Da kann Steam nicht mithalten: Der Epic Games Store sorgt für offene Münder

News Marc Zander
Da kann Steam nicht mithalten: Der Epic Games Store sorgt für offene Münder
Quelle: Epic Games

Epic Games hat die Umsatzbeteiligung für Entwickler und Publisher zum 1. Juni 2025 angepasst und diese kommen aus dem Staunen nicht heraus. Hier gilt: volle Breitseite gegen Steam.

Als der Epic Games Store sich vornahm, gegen den Platzhirsch Steam anzutreten, stieß er zunächst auf wenig Gegenliebe. Da das chinesische Unternehmen Tencent Anteile am Store hat, gab es viel Misstrauen. Gründe dafür sind unter anderem die vermeintliche Nähe zur chinesischen Regierung und eine damit einhergehende Instrumentalisierung des Unternehmens für politische Zwecke sowie die Intransparenz und der nicht sorgfältige Umgang mit vertraulichen Kundendaten.

Doch der Newcomer hatte ein paar Asse im Ärmel, um sich Freunde zu machen: Jede Woche konnten Nutzer mindestens ein kostenloses Spiel erhalten. Diese Aktion sollte ursprünglich begrenzt sein, wurde seit Beginn des Epic Games Stores jedoch bis heute beibehalten und sogar erweitert: Es gibt Wochen mit bis zu drei Gratis-Games und seit kurzem auch jede Woche mindestens ein Gratis-Spiel im mobilen Epic Games Store für Android und iOS/iPadOS-Geräte. Das größte Plus sollten jedoch Spieleentwickler erhalten.

Was bekommen Spieleentwickler bei Steam und Epic Games aktuell?

Wer sein Spiel auf der Plattform Steam von Valve anbietet, muss 30 Prozent der Einnahmen an Valve abgeben. Erzielt ein Spiel mehr als zehn Millionen US-Dollar Umsatz, sinkt die Lizenzgebühr bei Steam auf 25 Prozent, sodass Entwickler 75 Prozent erhalten. Ab einem Umsatz von mehr als 50 Millionen US-Dollar erhöht sich der Anteil für die Entwickler sogar auf 80 Prozent. Damit wollte Valve besonders umsatzstarke Titel auf seiner Spiele-Verkaufsplattform halten.

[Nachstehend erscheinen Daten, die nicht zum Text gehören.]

Lemma with_views_other l e y :
  (∀ tag, tag ∈ l → String.eqb ("out_" +:+ tag) y = false) →
  arrays (with_views l e) y = arrays e y.
Proof.
  revert e. induction l as [|c l IH]; intros e Hy; [done|]. simpl.
  rewrite IH by (intros tag Htag; apply Hy; by right).
  cbn. unfold update. rewrite Hy; [done|by left].
Qed.

Lemma with_views_view l e tag :
  tag ∈ l →
  arrays (with_views l e) ("out_" +:+ tag) = Some ("arr_" +:+ tag +:+ "_out", deriv_shape tag).
Proof.
  revert e. induction l as [|c l IH]; intros e Hin; [by apply elem_of_nil in Hin|].
  simpl. destruct (decide (tag ∈ l)) as [Hl|Hl]; [by apply IH|].
  apply elem_of_cons in Hin as [->|?]; [|done].
  rewrite with_views_other.
  - cbn. unfold update. cbn. by rewrite String.eqb_refl.
  - intros tag' Htag. apply String.eqb_neq. intros E. injection E as E.
    change (tag' = c) in E. by subst.
Qed.

Lemma run_views l e calls :
  (∀ tag, tag ∈ l →
     arrays e ("arr_" +:+ tag +:+ "_out") = Some ("arr_" +:+ tag +:+ "_out", deriv_shape tag)
     ∧ length (deriv_shape tag) = 2%nat) →
  run (deriv_view <$> l) e calls = Next (with_views l e) calls.
Proof.
  revert e. induction l as [|c l IH]; intros e Hl; [done|].
  rewrite fmap_cons. cbn [run exec deriv_view].
  destruct (Hl c) as [Harr Hlen]; [by left|]. rewrite Harr, Hlen. cbn [Z.of_nat Z.eqb Pos.eqb Pos.of_succ_nat Pos.succ].
  apply IH. intros tag Htag. destruct (Hl tag) as [Harr' Hlen']; [by right|].
  split; [|done]. cbn. exact Harr'.
Qed.

(** *** Checks over the derivative buffers *)

Lemma run_rows l e calls ns :
  ints e "nsize" = Some ns →
  (∀ tag, tag ∈ l →
     (∃ base, arrays e ("out_" +:+ tag) = Some (base, deriv_shape tag))
     ∧ length (deriv_shape tag) = 2%nat) →
  run (rows_check <$> l) e calls
  = match find (λ tag, negb (dim a (buffer_param (Derivative tag)) 0 =? ns)) l with
    | Some tag => Raise length_error (thrown (rows_check tag)).2 calls
    | None => Next e calls
    end.
Proof.
  intros Hns. induction l as [|c l IH]; intros Hl; [done|].
  rewrite fmap_cons. cbn [run exec rows_check eval_int find].
  destruct (Hl c) as [[base Harr] Hlen]; [by left|]. rewrite Harr, Hns.
  unfold dim at 1. cbn [buffer_param] in *.
  destruct (deriv_shape c) as [|d0 [|d1 [|]]] eqn:E; try done.
  change ([d0; d1] !! Z.to_nat 0) with (Some d0).
  change (default 0 ([d0; d1] !! 0%nat)) with d0.
  cbn [Z.ltb Z.compare violated thrown rows_check snd].
  destruct (d0 =? ns); cbn [negb]; [|done].
  apply IH. intros tag Htag. apply Hl. by right.
Qed.

Lemma run_cols l e calls xyz_base x0 x1 :
  arrays e "arr_xyz" = Some (xyz_base, [x0; x1]) →
  (∀ tag, tag ∈ l →
     (∃ base, arrays e ("out_" +:+ tag) = Some (base, deriv_shape tag))
     ∧ length (deriv_shape tag) = 2%nat) →
  run (cols_check <$> l) e calls
  = match find (λ tag, negb (dim a (buffer_param (Derivative tag)) 1 =? x1)) l with
    | Some tag => Raise length_error (thrown (cols_check tag)).2 calls
    | None => Next e calls
    end.
Proof.
  intros Hxyz. induction l as [|c l IH]; intros Hl; [done|].
  rewrite fmap_cons. cbn [run exec cols_check eval_int find].
  destruct (Hl c) as [[base Harr] Hlen]; [by left|]. rewrite Harr, Hxyz.
  unfold dim at 1. cbn [buffer_param] in *.
  destruct (deriv_shape c) as [|d0 [|d1 [|]]] eqn:E; try done.
  change ([d0; d1] !! Z.to_nat 1) with (Some d1).
  change ([x0; x1] !! Z.to_nat 1) with (Some x1).
  change (default 0 ([d0; d1] !! 1%nat)) with d1.
  cbn [Z.ltb Z.compare violated thrown cols_check snd].
  destruct (d1 =? x1); cbn [negb]; [|done].
  apply IH. intros tag Htag. apply Hl. by right.
Qed.

Lemma eval_values_app e xs ys vs ws :
  eval_values e xs = Some vs → eval_values e ys = Some ws →
  eval_values e (xs ++ ys) = Some (vs ++ ws).
Proof.
  revert vs. induction xs as [|x xs IH]; intros vs Hxs Hys; simpl in *.
  - by simplify_eq.
  - destruct (eval_value e x); [|done]. destruct (eval_values e xs) eqn:E; [|done].
    simplify_eq. by rewrite (IH l).
Qed.

Lemma eval_deriv_pointers l e :
  (∀ tag, tag ∈ l →
     arrays e ("out_" +:+ tag) = Some ("arr_" +:+ tag +:+ "_out", deriv_shape tag)
     ∧ length (deriv_shape tag) = 2%nat) →
  eval_values e (deriv_pointer <$> l)
  = Some ((λ tag, VPtr (buffer_param (Derivative tag)) [0; 0]) <$> l).
Proof.
  induction l as [|c l IH]; intros Hl; [done|]. rewrite !fmap_cons.
  cbn [eval_values eval_value deriv_pointer eval_pointer].
  destruct (Hl c) as [Harr Hlen]; [by left|]. unfold eval_pointer. rewrite Harr, Hlen.
  rewrite IH by (intros tag Htag; apply Hl; by right). done.
Qed.

(** *** The row count *)

Lemma int_okb_true z : int_ok z → int_okb z = true.
Proof.
  unfold int_ok, int_okb. intros [? ?].
  destruct (Z.leb_spec (- 2 ^ 31) z); [|lia]. by destruct (Z.ltb_spec z (2 ^ 31)); [|lia].
Qed.

Lemma eval_add x y : int_ok (x + y) → eval_binop Add x y = Some (x + y).
Proof. intros H. unfold eval_binop. by rewrite int_okb_true. Qed.

Lemma eval_mul x y : int_ok (x * y) → eval_binop Mul x y = Some (x * y).
Proof. intros H. unfold eval_binop. by rewrite int_okb_true. Qed.

Lemma eval_div x y :
  0 ≤ x → 0 < y → int_ok (x / y) → eval_binop Div x y = Some (x / y).
Proof.
  intros Hx Hy H. unfold eval_binop. destruct (Z.eqb_spec y 0); [lia|].
  rewrite Z.quot_div_nonneg by lia. by rewrite int_okb_true.
Qed.

Lemma eval_nsize e (spherical : bool) L :
  ints e "L" = Some L → small_order L →
  eval_int e (if spherical then nsize_spherical else nsize_cartesian)
  = Some (expected_rows spherical L) ∧ int_ok (expected_rows spherical L).
Proof.
  intros HL Hsmall. unfold small_order in Hsmall. unfold expected_rows.
  destruct spherical; cbn [eval_int nsize_spherical nsize_cartesian]; rewrite HL.
  - rewrite eval_mul, eval_add by (unfold int_ok; lia).
    split; [done|]. unfold int_ok. lia.
  - change (2 ^ 15) with 32768 in Hsmall.
    assert (0 ≤ (L + 2) * (L + 1) < 2 ^ 31)
      by (change (2 ^ 31) with 2147483648; destruct (Z.le_gt_cases (-1) L); nia).
    assert (0 ≤ (L + 2) * (L + 1) / 2 < 2 ^ 31)
      by (split; [apply Z.div_pos; lia|apply Z.div_lt_upper_bound; lia]).
    rewrite !eval_add by (unfold int_ok; lia).
    rewrite eval_mul by (unfold int_ok; lia).
    rewrite eval_div by (unfold int_ok; lia).
    split; [done|]. unfold int_ok. lia.
Qed.

Lemma rows_match d z :
  0 ≤ d < 2 ^ 63 → int_ok z → (d =? Exec.wrap z) = (d =? z).
Proof.
  intros Hd Hz. unfold int_ok in Hz. unfold Exec.wrap.
  pose proof LayoutFacts.size_mod_eq as Hmod.
  destruct (Z.le_gt_cases 0 z).
  - rewrite Z.mod_small by lia. done.
  - assert (z mod Exec.size_mod = z + Exec.size_mod) as ->.
    { symmetry. apply (Z.mod_unique_pos _ _ (-1)); lia. }
    destruct (Z.eqb_spec d (z + Exec.size_mod)), (Z.eqb_spec d z); lia.
Qed.

Lemma find_app {B : Type} (P : B → bool) (l1 l2 : list B) :
  find P (l1 ++ l2) = match find P l1 with Some x => Some x | None => find P l2 end.
Proof. induction l1 as [|x l1 IH]; simpl; [done|]. by destruct (P x). Qed.

Lemma find_fmap {B C : Type} (P : C → bool) (f : B → C) (l : list B) :
  find P (f <$> l) = f <$> find (λ x, P (f x)) l.
Proof.
  induction l as [|x l IH]; [done|]. rewrite fmap_cons. simpl. by destruct (P (f x)).
Qed.

Lemma find_ext {B : Type} (P Q : B → bool) (l : list B) :
  (∀ x, P x = Q x) → find P l = find Q l.
Proof. intros E. induction l as [|x l IH]; simpl; [done|]. by rewrite E, IH. Qed.

Lemma two_extents (l : list Z) : length l = 2%nat → ∃ d0 d1, l = [d0; d1].
Proof. destruct l as [|d0 [|d1 [|]]]; try done. by exists d0, d1. Qed.

Lemma one_extent (l : list Z) : length l = 1%nat → ∃ d0, l = [d0].
Proof. destruct l as [|d0 [|]]; try done. by exists d0. Qed.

Epic hat von Anfang an auf ein entwicklerfreundliches Umsatzbeteiligungsmodell gesetzt. Wer sein Spiel im Epic Games Store zum Kauf anbietet, erhält immer 88 Prozent des erzielten Umsatzes. Wurde ein Spiel mit der Unreal-Engine entwickelt, verzichtet Epic auf die üblichen 5 Prozent Lizenzgebühren, sofern das Spiel über den Epic Games Store vertrieben wird. Und wer sich entschließt, sein Spiel für ein halbes Jahr exklusiv im Epic Games Store anzubieten, erhält den kompletten Umsatz in den ersten sechs Monaten nach Release zu 100 Prozent ausbezahlt.

Welche Änderungen am Umsatzmodell gibt es bei Epic Games?

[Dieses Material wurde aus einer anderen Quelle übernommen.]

Lemma elem_of_tail {A : Type} (l : list A) (x : A) : x ∈ tail l -> x ∈ l.
Proof. destruct l as [|y l]; [easy | apply list_elem_of_further]. Qed.

(** Whatever a run of calls returns was pending at its start. *)
Lemma pulls_return_pending ps : forall w it,
  Some it ∈ (pulls ps w).1 -> exists p, it ∈ pending p w.
Proof.
  induction ps as [|q ps IH]; intros w it; cbn [pulls].
  - unfold ret. cbn [fst]. intros H. now apply elem_of_nil in H.
  - unfold bind, ret.
    pose proof (pull_pending q w) as [Hhd Htl].
    pose proof (fun p => pull_other_pending p q w) as Hother.
    destruct (pull q w) as [r w1]. cbn [fst snd] in *.
    specialize (IH w1 it). destruct (pulls ps w1) as [rs w2]. cbn [fst] in *.
    intros [E|Hin]%elem_of_cons.
    + exists q. apply head_Some_elem_of. now rewrite <- Hhd.
    + destruct (IH Hin) as [p Hp]. exists p.
      destruct (decide (q = p)) as [->|Hne].
      * rewrite Htl in Hp. now apply elem_of_tail.
      * now rewrite Hother in Hp.
Qed.

(** X5: the node, the record and the entity that a run of calls on a
    constructed instance returns carry one content: the partition key, the
    partition value and the creation time of the record are the
    [partition_key], [partition_value] and [create_time] attributes of the
    node and the [key], [name] (and [displayName]) and [create_time]
    attributes of the entity, and [part_name] is the record's partition key,
    an ['='] and its partition value. *)
Theorem emitted_contents_coincide ct db sc tb pn pt cl w (ps : list producer) n r e :
  Watermark_init ct db sc tb pn pt cl = inr w ->
  Some (NodeItem n) ∈ (pulls ps w).1 ->
  Some (RecordItem r) ∈ (pulls ps w).1 ->
  Some (AtlasEntityItem e) ∈ (pulls ps w).1 ->
  pn = RDSTableWatermark.partition_key r +:+ "=" +:+ RDSTableWatermark.partition_value r /\
  RDSTableWatermark.create_time r = ct /\
  GraphNode.attributes n !! "partition_key" = Some (RDSTableWatermark.partition_key r) /\
  GraphNode.attributes n !! "partition_value" = Some (RDSTableWatermark.partition_value r) /\
  GraphNode.attributes n !! "create_time" = Some (RDSTableWatermark.create_time r) /\
  AtlasEntity.attributes e !! "key" = Some (RDSTableWatermark.partition_key r) /\
  AtlasEntity.attributes e !! "name" = Some (RDSTableWatermark.partition_value r) /\
  AtlasEntity.attributes e !! "displayName" = Some (RDSTableWatermark.partition_value r) /\
  AtlasEntity.attributes e !! "create_time" = Some (RDSTableWatermark.create_time r).
Proof.
  intros Hinit Hn Hr He.
  pose proof (Watermark_init_fresh _ _ _ _ _ _ _ _ Hinit) as Hfresh.
  destruct (Watermark_init_inr _ _ _ _ _ _ _ _ Hinit) as (k & v & Hpn & _ & Hw).
  assert (parts w = [(k, v)]) as Hp by now subst w.
  apply pulls_return_pending in Hn as [p1 Hn].
  apply pulls_return_pending in Hr as [p2 Hr].
  apply pulls_return_pending in He as [p3 He].
  rewrite (pending_fresh_one w k v _ Hp Hfresh) in Hn.
  rewrite (pending_fresh_one w k v _ Hp Hfresh) in Hr.
  rewrite (pending_fresh_one w k v _ Hp Hfresh) in He.
  destruct p1; try (apply list_elem_of_singleton in Hn; discriminate Hn);
    try (now apply elem_of_nil in Hn).
  destruct p2; try (apply list_elem_of_singleton in Hr; discriminate Hr);
    try (now apply elem_of_nil in Hr).
  destruct p3; try (apply list_elem_of_singleton in He; discriminate He);
    try (now apply elem_of_nil in He).
  apply list_elem_of_singleton in Hn, Hr, He.
  injection Hn as ->. injection Hr as ->. injection He as ->.
  unfold _create_atlas_partition_entity, _create_node_iterator, _create_next_record.
  cbn [GraphNode.attributes RDSTableWatermark.partition_key
       RDSTableWatermark.partition_value RDSTableWatermark.create_time
       AtlasEntity.attributes fst snd].
  rewrite entity_attributes_eq, node_attributes_eq. subst w.
  repeat split. exact Hpn.
Qed.

Lemma emitted_contents_coincide_witness :
  let w := mkWatermark "2024-01-02T00:00:00" "hive" "sales" "orders"
                       [("ds", "2024-01-01")] "high_watermark" "gold"
                       ForCreated OnceCreated ForCreated ForCreated in
  let n := _create_node_iterator w ("ds", "2024-01-01") in
  let r := RDSTableWatermark.mk "hive://gold.sales/orders/high_watermark/"
                                "ds" "2024-01-01" "2024-01-02T00:00:00"
                                "hive://gold.sales/orders" in
  let e := _create_atlas_partition_entity w ("ds", "2024-01-01") in
  "ds=2024-01-01" =
    RDSTableWatermark.partition_key r +:+ "=" +:+ RDSTableWatermark.partition_value r /\
  RDSTableWatermark.create_time r = "2024-01-02T00:00:00" /\
  GraphNode.attributes n !! "partition_key" = Some (RDSTableWatermark.partition_key r) /\
  GraphNode.attributes n !! "partition_value" = Some (RDSTableWatermark.partition_value r) /\
  GraphNode.attributes n !! "create_time" = Some (RDSTableWatermark.create_time r) /\
  AtlasEntity.attributes e !! "key" = Some (RDSTableWatermark.partition_key r) /\
  AtlasEntity.attributes e !! "name" = Some (RDSTableWatermark.partition_value r) /\
  AtlasEntity.attributes e !! "displayName" = Some (RDSTableWatermark.partition_value r) /\
  AtlasEntity.attributes e !! "create_time" = Some (RDSTableWatermark.create_time r).
Proof.
  intros w n r e.
  apply (emitted_contents_coincide
           "2024-01-02T00:00:00" "hive" "sales" "orders" "ds=2024-01-01"
           default_part_type default_cluster w
           [RecordProducer; AtlasEntityProducer; NodeProducer] n r e).
  - reflexivity.
  - apply list_elem_of_further, list_elem_of_further, list_elem_of_here.
  - apply list_elem_of_here.
  - apply list_elem_of_further, list_elem_of_here.
Defined.

(** ** How the two keys relate and what they determine *)

Lemma append_assoc (a b c : string) : (a +:+ b) +:+ c = a +:+ b +:+ c.
Proof. induction a as [|x a IH]; [reflexivity|]. rewrite !append_cons. now rewrite IH. Qed.

Lemma append_cancel_l (s a b : string) : s +:+ a = s +:+ b -> a = b.
Proof.
  induction s as [|x s IH]; [easy|]. rewrite !append_cons. intros [= E]. now apply IH.
Qed.

Lemma append_cancel_r (s : string) : forall a b : string, a +:+ s = b +:+ s -> a = b.
Proof.
  induction a as [|x a IH]; intros [|y b] E.
  - reflexivity.
  - apply (f_equal String.length) in E. rewrite append_nil_l, length_append in E.
    cbn [String.length] in E. lia.
  - apply (f_equal String.length) in E. rewrite append_nil_l, length_append in E.
    cbn [String.length] in E. lia.
  - rewrite !append_cons in E. injection E as -> E. f_equal. now apply IH.
Qed.

(** Two texts that agree, each cut at its first [c], agree on both sides of
    the cut. *)
Lemma split_first_char_unique (c : ascii) (k1 : string) : forall k2 v1 v2 : string,
  ~ In c (list_ascii_of_string k1) ->
  ~ In c (list_ascii_of_string k2) ->
  k1 +:+ String c v1 = k2 +:+ String c v2 ->
  k1 = k2 /\ v1 = v2.
Proof.
  induction k1 as [|c1 k1 IH]; intros [|c2 k2] v1 v2 H1 H2 E;
    cbn [list_ascii_of_string In] in *; rewrite ?append_nil_l, ?append_cons in E.
  - injection E as E. now subst.
  - injection E as Ec E. subst c2. tauto.
  - injection E as Ec E. subst c1. tauto.
  - injection E as Ec E. subst c2.
    destruct (IH k2 v1 v2) as [-> ->]; [tauto | tauto | exact E | split; reflexivity].
Qed.

(** X6: the watermark key is the table key followed by ['/'], the partition
    type and ['/']. *)
Theorem watermark_key_extends_table_key (w : Watermark) :
  get_watermark_model_key w = get_metadata_model_key w +:+ "/" +:+ part_type w +:+ "/".
Proof.
  rewrite get_watermark_model_key_eq. unfold get_metadata_model_key.
  now rewrite !append_assoc.
Qed.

Rückwirkend zum 1. Juni 2025 treten nun Änderungen am bestehenden Umsatzbeteiligungsmodell in Kraft. Konkret geht es darum, dass Spieleentwickler ab sofort die erste generierte Million an Umsatz komplett behalten dürfen, sofern dieser Umsatz innerhalb von zwölf Monaten eingenommen wird. Danach werden die Gebühren von 12 Prozent an Epic Games fällig. Das Ganze soll plattformübergreifend funktionieren, also Verkäufe auf PC, Mac, iOS, iPadOS und Android betreffen.

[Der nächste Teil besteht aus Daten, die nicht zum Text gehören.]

(** C10 — simulated responses agree on shared secret names. When
    [simulate_proof] is called without a responses dictionary, whatever
    triple it returns has responses that are the values of the dictionary
    drawn by [get_randomizers], read by secret name: one response per
    secret name, and at any two positions that bear the same name the
    responses are equal. And it does return a triple when the generators
    and [lhs] lie in one group [G] and there is one secret name per
    generator. *)
Theorem simulated_responses_shared (G : EcGroup) (self : DLRepProver)
    (challenge : option Z) (t : Tape) :
  (∀ commitment c response t',
     DLRepProver.simulate_proof self None challenge t
       = Ok (commitment, c, response, t') →
     (∃ d t1, DLRepProver.get_randomizers self t = Ok (d, t1)
              ∧ mapM (dict_get d) (secret_names self) = Ok response)
     ∧ length response = length (secret_names self)
     ∧ ∀ i j n, secret_names self !! i = Some n →
                secret_names self !! j = Some n →
                ∃ s, response !! i = Some s ∧ response !! j = Some s)
  ∧ (well_formed G self → group (lhs self) = G →
     ∃ commitment c response t',
       DLRepProver.simulate_proof self None challenge t
         = Ok (commitment, c, response, t')).
Proof.
  split.
  - intros commitment c response t' Hrun.
    rewrite simulate_proof_no_dict in Hrun.
    destruct (DLRepProver.get_randomizers self t) as [[d t1]|] eqn:Hd; [|done].
    apply simulate_proof_inv in Hrun as (d' & Hresp & _ & Hd' & _).
    rewrite (Hd' _ eq_refl) in Hresp.
    split; [by exists d, t1|]. split; [by eapply mapM_Ok_length|].
    intros i j n Hi Hj.
    destruct (mapM_dict_get_lookup _ _ _ _ _ Hresp Hi) as (s & Hs & Hds).
    destruct (mapM_dict_get_lookup _ _ _ _ _ Hresp Hj) as (s' & Hs' & Hds').
    exists s. split; [done|]. congruence.
  - intros Hwf Hlhs. by apply (simulate_proof_total G).
Qed.
End SimulatedResponses.

(** A simulator whose first and third terms share the secret [x]. *)
Module Example2.
Import Zq.
Definition gens : list EcPt := [pt11 1; pt11 4; pt11 6].
Definition names : list string := ["x"; "y"; "x"].
Definition simulator : DLRepProver := DLRepProver_init gens names ∅ (pt11 3).
End Example2.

Vorerst gilt die neue Umsatzbeteiligung bis zum 31. Dezember 2025. Ab dem 1. Januar 2026 wird die Umsatzschwelle dann jeweils am 1. Januar eines Jahres für alle Produkte zurückgesetzt. Die erste Million Umsatz fließt ab jetzt also jedes Jahr ab dem 1. Januar zu 100 Prozent in die Taschen der Entwickler. Und wer im Rahmen des Erstausgabe-Programms sein Spiel exklusiv im Epic Games Store anbietet, bekommt nicht nur alle Umsätze der ersten sechs Monate ausbezahlt, sondern auch danach bis zum Erreichen von einer Million US-Dollar alle weiteren Umsätze. Erst danach greift die 88/12-Regelung.